SUPPLIED ENTRIES below:
Lemma subset_similarity_disjoint (A B : gset string) (k : Z) :
  B ∩ A = ∅ → subset_similarity A B k = 0%Qc.
Proof.
  intros H. unfold subset_similarity. repeat case_match; try done.
  by rewrite H, size_empty, ratio_zero.
Qed.

(** X10. A candidate whose title, artist and album give fewer than two tokens
    is never matched, and neither is a candidate that shares no token with
    the source. *)
Theorem sparse_or_unrelated_candidates_never_match (src : Source)
    (service_name : string) (st : Locals) (track : Track) :
  let candidate_tokens :=
    create_token_set (track_title track) (track_artist track) (track_album track) in
  (size candidate_tokens < 2)%nat ∨ candidate_tokens ∩ source_exact_tokens src = ∅ →
  outcome_of src service_name st track = NoMatch.
Proof.
  intros tokens H. subst tokens. unfold outcome_of.
  assert (He : exact_similarity_of src track = 0%Qc
               ∧ alt_similarity_of src track = 0%Qc).
  { unfold exact_similarity_of, alt_similarity_of, default_min_candidate_tokens.
    pose proof (alt_tokens_subseteq (track_title track) (track_artist track)
                  (track_album track)) as Hsub.
    destruct H as [H|H].
    - split; apply subset_similarity_low; right.
      + lia.
      + pose proof (size_subseteq_lt _ _ 2 Hsub H). lia.
    - split; apply subset_similarity_disjoint; [done|].
      pose proof (alt_tokens_subseteq (title src) (artist src)
                    (or_empty (source_album src))) as Hsrc.
      apply set_eq. intros x. split; [|by intros ?%elem_of_empty].
      rewrite elem_of_intersection. intros [Hx1 Hx2].
      rewrite <- H, elem_of_intersection. split; [by apply Hsub|by apply Hsrc]. }
  destruct He as [-> ->]. apply classify_zero.
Qed.

Lemma sparse_or_unrelated_candidates_never_match_witness :
  outcome_of Sample.yellow "spotify" Sample.later_iteration
    {| track_title := "Yellow"; track_artist := ""; track_album := "";
       track_duration := Some 266773; track_number := Some 1;
       track_url := "https://open.spotify.com/track/3AJwUDP919kvQ9QcozQPxg" |}
  = NoMatch.
Proof.
  apply sparse_or_unrelated_candidates_never_match. left. vm_compute. lia.
Defined.

(** *** The first maximum and the stable sort *)

Section RankingOrder.
Context {A K : Type} (cmp : K → K → comparison) (key : A → K).
Hypothesis laws : cmp_laws cmp.

Lemma cmp_gt_lt (x y : K) : cmp x y = Gt ↔ cmp y x = Lt.
Proof.
  rewrite (proj1 laws y x). destruct (cmp y x); simpl; split; congruence.
Qed.

(** [max] returns the first of the maximal elements. *)
Lemma max_by_first (rest : list A) (m : A) :
  ∃ l1 l2, m :: rest = l1 ++ max_by cmp key m rest :: l2
    ∧ (∀ x, x ∈ l1 → cmp (key (max_by cmp key m rest)) (key x) = Gt)
    ∧ (∀ x, x ∈ l2 → cmp (key x) (key (max_by cmp key m rest)) ≠ Gt).
Proof.
  revert m. induction rest as [|item rest IH]; intros m.
  - exists [], []. split; [done|]. split; intros x Hx; by apply elem_of_nil in Hx.
  - cbn [max_by].
    set (m' := match cmp (key item) (key m) with Gt => item | _ => m end).
    destruct (IH m') as (l1 & l2 & Hl & H1 & H2).
    remember (max_by cmp key m' rest) as M eqn:HM. clear HM IH.
    assert (Hle : cmp (key m) (key m') ≠ Gt ∧ cmp (key item) (key m') ≠ Gt).
    { unfold m'. destruct (cmp (key item) (key m)) eqn:E;
        rewrite ?(cmp_laws_refl cmp) by done.
      - split; [done|by rewrite E].
      - split; [done|by rewrite E].
      - split; [|done]. by rewrite (proj1 laws (key item) (key m)), E. }
    destruct l1 as [|y l1]; simpl in Hl; injection Hl as Hy Hl.
    + subst M l2. unfold m' in *. destruct (cmp (key item) (key m)) eqn:E.
      * exists [], (item :: rest). split; [done|].
        split; [intros x Hx; by apply elem_of_nil in Hx|].
        intros x [->|Hx]%elem_of_cons; [by rewrite E|by apply H2].
      * exists [], (item :: rest). split; [done|].
        split; [intros x Hx; by apply elem_of_nil in Hx|].
        intros x [->|Hx]%elem_of_cons; [by rewrite E|by apply H2].
      * exists [m], rest. split; [done|]. split; [|done].
        by intros x ->%list_elem_of_singleton.
    + subst y rest. exists (m :: item :: l1), l2. split; [done|]. split; [|done].
      assert (HM : cmp (key m') (key M) = Lt).
      { apply cmp_gt_lt, H1, list_elem_of_here. }
      destruct Hle as [Hm Hi].
      intros x. rewrite !elem_of_cons. intros [->|[->|Hx]].
      * apply cmp_gt_lt. by apply (cmp_laws_le_lt cmp _ (key m')).
      * apply cmp_gt_lt. by apply (cmp_laws_le_lt cmp _ (key m')).
      * apply H1. by apply list_elem_of_further.
Qed.

Lemma insert_by_first (x : A) (l : list A) :
  Forall (λ y, cmp (key x) (key y) ≠ Gt) l → insert_by cmp key x l = x :: l.
Proof.
  destruct l as [|y l]; [done|]. intros H. inversion H as [|? ? Hy _]; subst.
  simpl. rewrite (proj1 laws (key x) (key y)). by destruct (cmp (key x) (key y)).
Qed.

Lemma sort_by_sorted_id (l : list A) :
  StronglySorted (λ a b, cmp (key a) (key b) ≠ Gt) l → sort_by cmp key l = l.
Proof.
  induction 1 as [|x l Hl IH Hx]; [done|]. simpl. rewrite IH.
  by apply insert_by_first.
Qed.

Lemma insert_by_class (k : K) (x : A) (l : list A) :
  List.filter (λ y, if cmp (key y) k is Eq then true else false)
    (insert_by cmp key x l)
  = List.filter (λ y, if cmp (key y) k is Eq then true else false) (x :: l).
Proof.
  induction l as [|y l IH]; [done|]. cbn [insert_by].
  destruct (cmp (key y) (key x)) eqn:E; try done.
  cbn [List.filter] in *. rewrite IH.
  destruct (cmp (key x) k) eqn:Ex; [|done|done].
  assert (Hy : cmp (key y) k = Lt).
  { eapply (cmp_laws_lt_le cmp _ (key x)); [done|done|by rewrite Ex]. }
  by rewrite Hy.
Qed.

Lemma sort_by_class (k : K) (l : list A) :
  List.filter (λ y, if cmp (key y) k is Eq then true else false) (sort_by cmp key l)
  = List.filter (λ y, if cmp (key y) k is Eq then true else false) l.
Proof.
  induction l as [|x l IH]; [done|]. cbn [sort_by].
  rewrite insert_by_class. cbn [List.filter]. by rewrite IH.
Qed.
End RankingOrder.

Lemma compare_beats (a b : ExactCandidate) :
  exact_key_compare (exact_key a) (exact_key b) = Gt → beats a b.
Proof.
  unfold beats, exact_key, exact_key_compare.
  destruct (ex_similarity a ?= ex_similarity b)%Qc eqn:Es; simpl; [|done|].
  2: { intros _. left. by apply Qcgt_alt. }
  apply Qceq_alt in Es. rewrite Es. intros H. right. split; [done|].
  destruct (ex_album_match a), (ex_album_match b); simpl in H; try done;
    try (by left).
  - right. split; [done|].
    destruct (ex_track_number_match a), (ex_track_number_match b); simpl in H;
      try done; try (by left).
    + right. split; [done|].
      destruct (- ex_missing_data_penalty a ?= - ex_missing_data_penalty b)%Qc eqn:Ep;
        simpl in H; [|done|].
      * apply Qceq_alt, (inj Qcopp) in Ep. right. split; [done|].
        apply Z.compare_gt_iff in H. lia.
      * left. by apply Qcgt_alt, Qcopp_lt_inv in Ep.
    + right. split; [done|].
      destruct (- ex_missing_data_penalty a ?= - ex_missing_data_penalty b)%Qc eqn:Ep;
        simpl in H; [|done|].
      * apply Qceq_alt, (inj Qcopp) in Ep. right. split; [done|].
        apply Z.compare_gt_iff in H. lia.
      * left. by apply Qcgt_alt, Qcopp_lt_inv in Ep.
  - right. split; [done|].
    destruct (ex_track_number_match a), (ex_track_number_match b); simpl in H;
      try done; try (by left).
    + right. split; [done|].
      destruct (- ex_missing_data_penalty a ?= - ex_missing_data_penalty b)%Qc eqn:Ep;
        simpl in H; [|done|].
      * apply Qceq_alt, (inj Qcopp) in Ep. right. split; [done|].
        apply Z.compare_gt_iff in H. lia.
      * left. by apply Qcgt_alt, Qcopp_lt_inv in Ep.
    + right. split; [done|].
      destruct (- ex_missing_data_penalty a ?= - ex_missing_data_penalty b)%Qc eqn:Ep;
        simpl in H; [|done|].
      * apply Qceq_alt, (inj Qcopp) in Ep. right. split; [done|].
        apply Z.compare_gt_iff in H. lia.
      * left. by apply Qcgt_alt, Qcopp_lt_inv in Ep.
Qed.

(** X11. Ties go to the provider's order: the exact candidate chosen for the
    link beats every candidate that comes before it and is beaten by none
    that comes after it. *)
Theorem best_exact_is_first_maximum (first : ExactCandidate)
    (rest : list ExactCandidate) :
  ∃ before after,
    first :: rest = before ++ best_exact_of first rest :: after
    ∧ (∀ c, c ∈ before → beats (best_exact_of first rest) c)
    ∧ (∀ c, c ∈ after → ¬ beats c (best_exact_of first rest)).
Proof.
  destruct (max_by_first exact_key_compare exact_key exact_key_laws rest first)
    as (l1 & l2 & Hl & H1 & H2).
  exists l1, l2. split; [done|]. split.
  - intros c Hc. by apply compare_beats, H1.
  - intros c Hc Hb. apply beats_compare in Hb. by apply (H2 c Hc).
Qed.

Lemma alt_key_compare_eq (k1 k2 : Qc * Qc * Z) :
  alt_key_compare k1 k2 = Eq ↔ k1 = k2.
Proof.
  destruct k1 as [[s1 p1] d1], k2 as [[s2 p2] d2]. unfold alt_key_compare. split.
  - destruct (s1 ?= s2)%Qc eqn:Es; simpl; [|done|done].
    destruct (p1 ?= p2)%Qc eqn:Ep; simpl; [|done|done].
    intros Hd%Z.compare_eq. apply Qceq_alt in Es, Ep. by subst.
  - intros [= -> -> ->]. by rewrite !Qccompare_refl, Z.compare_refl.
Qed.

(** X12. The sort of the alternatives is stable and idempotent: alternatives
    with the same similarity, total penalty and duration difference keep
    the order in which the provider returned them, and ranking a ranked
    list changes nothing. *)
Theorem rank_alternatives_stable (l : list AltCandidate) :
  (∀ k, List.filter (λ c, bool_decide (alt_key c = k)) (rank_alternatives l)
        = List.filter (λ c, bool_decide (alt_key c = k)) l)
  ∧ rank_alternatives (rank_alternatives l) = rank_alternatives l.
Proof.
  split.
  - intros k.
    pose proof (sort_by_class alt_key_compare alt_key alt_key_laws k l) as H.
    assert (Hext : ∀ l' : list AltCandidate,
              List.filter (λ c, bool_decide (alt_key c = k)) l'
              = List.filter
                  (λ y, if alt_key_compare (alt_key y) k is Eq then true else false) l').
    { intros l'. apply filter_ext. intros c.
      pose proof (alt_key_compare_eq (alt_key c) k) as Hk.
      case_bool_decide as Hd.
      - by rewrite (proj2 Hk Hd).
      - destruct (alt_key_compare (alt_key c) k); try done. by destruct Hd; apply Hk. }
    unfold rank_alternatives. by rewrite !Hext.
  - apply sort_by_sorted_id; [apply alt_key_laws|].
    apply sort_by_sorted, alt_key_laws.
Qed.

(** ** Orchestrator *)

Lemma find_equivalent_links_eq (title artist : string)
    (spotify_api itunes_api yt_api : Provider) (sd : option Z)
    (sa : option string) (stn : option Z) :
  let src := {| title := title; artist := artist; source_duration_ms := sd;
                source_album := sa; source_track_number := stn |} in
  find_equivalent_links title artist spotify_api itunes_api yt_api sd sa stn
  = run_providers src
      [("spotify", search_track spotify_api title artist);
       ("apple", search_track itunes_api title artist);
       ("youtube", search_track yt_api title artist)] ∅ ∅.
Proof. apply find_equivalent_links_run. Qed.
End of SUPPLIED ENTRIES.
• _WHAT TO PRODUCE_
Output, from the data above, the lines from the line with "(key x) = Gt)" to the line with "(key m)) eqn:E." exactly as they stand, both ends included and nothing else.

• _FINISHED TASK_
    ∧ (∀ x, x ∈ l1 → cmp (key (max_by cmp key m rest)) (key x) = Gt)
    ∧ (∀ x, x ∈ l2 → cmp (key x) (key (max_by cmp key m rest)) ≠ Gt).
Proof.
  revert m. induction rest as [|item rest IH]; intros m.
  - exists [], []. split; [done|]. split; intros x Hx; by apply elem_of_nil in Hx.
  - cbn [max_by].
    set (m' := match cmp (key item) (key m) with Gt => item | _ => m end).
    destruct (IH m') as (l1 & l2 & Hl & H1 & H2).
    remember (max_by cmp key m' rest) as M eqn:HM. clear HM IH.
    assert (Hle : cmp (key m) (key m') ≠ Gt ∧ cmp (key item) (key m') ≠ Gt).
    { unfold m'. destruct (cmp (key item) (key m)) eqn:E;
        rewrite ?(cmp_laws_refl cmp) by done.
      - split; [done|by rewrite E].
      - split; [done|by rewrite E].
      - split; [|done]. by rewrite (proj1 laws (key item) (key m)), E. }
    destruct l1 as [|y l1]; simpl in Hl; injection Hl as Hy Hl.
    + subst M l2. unfold m' in *. destruct (cmp (key item) (key m)) eqn:E.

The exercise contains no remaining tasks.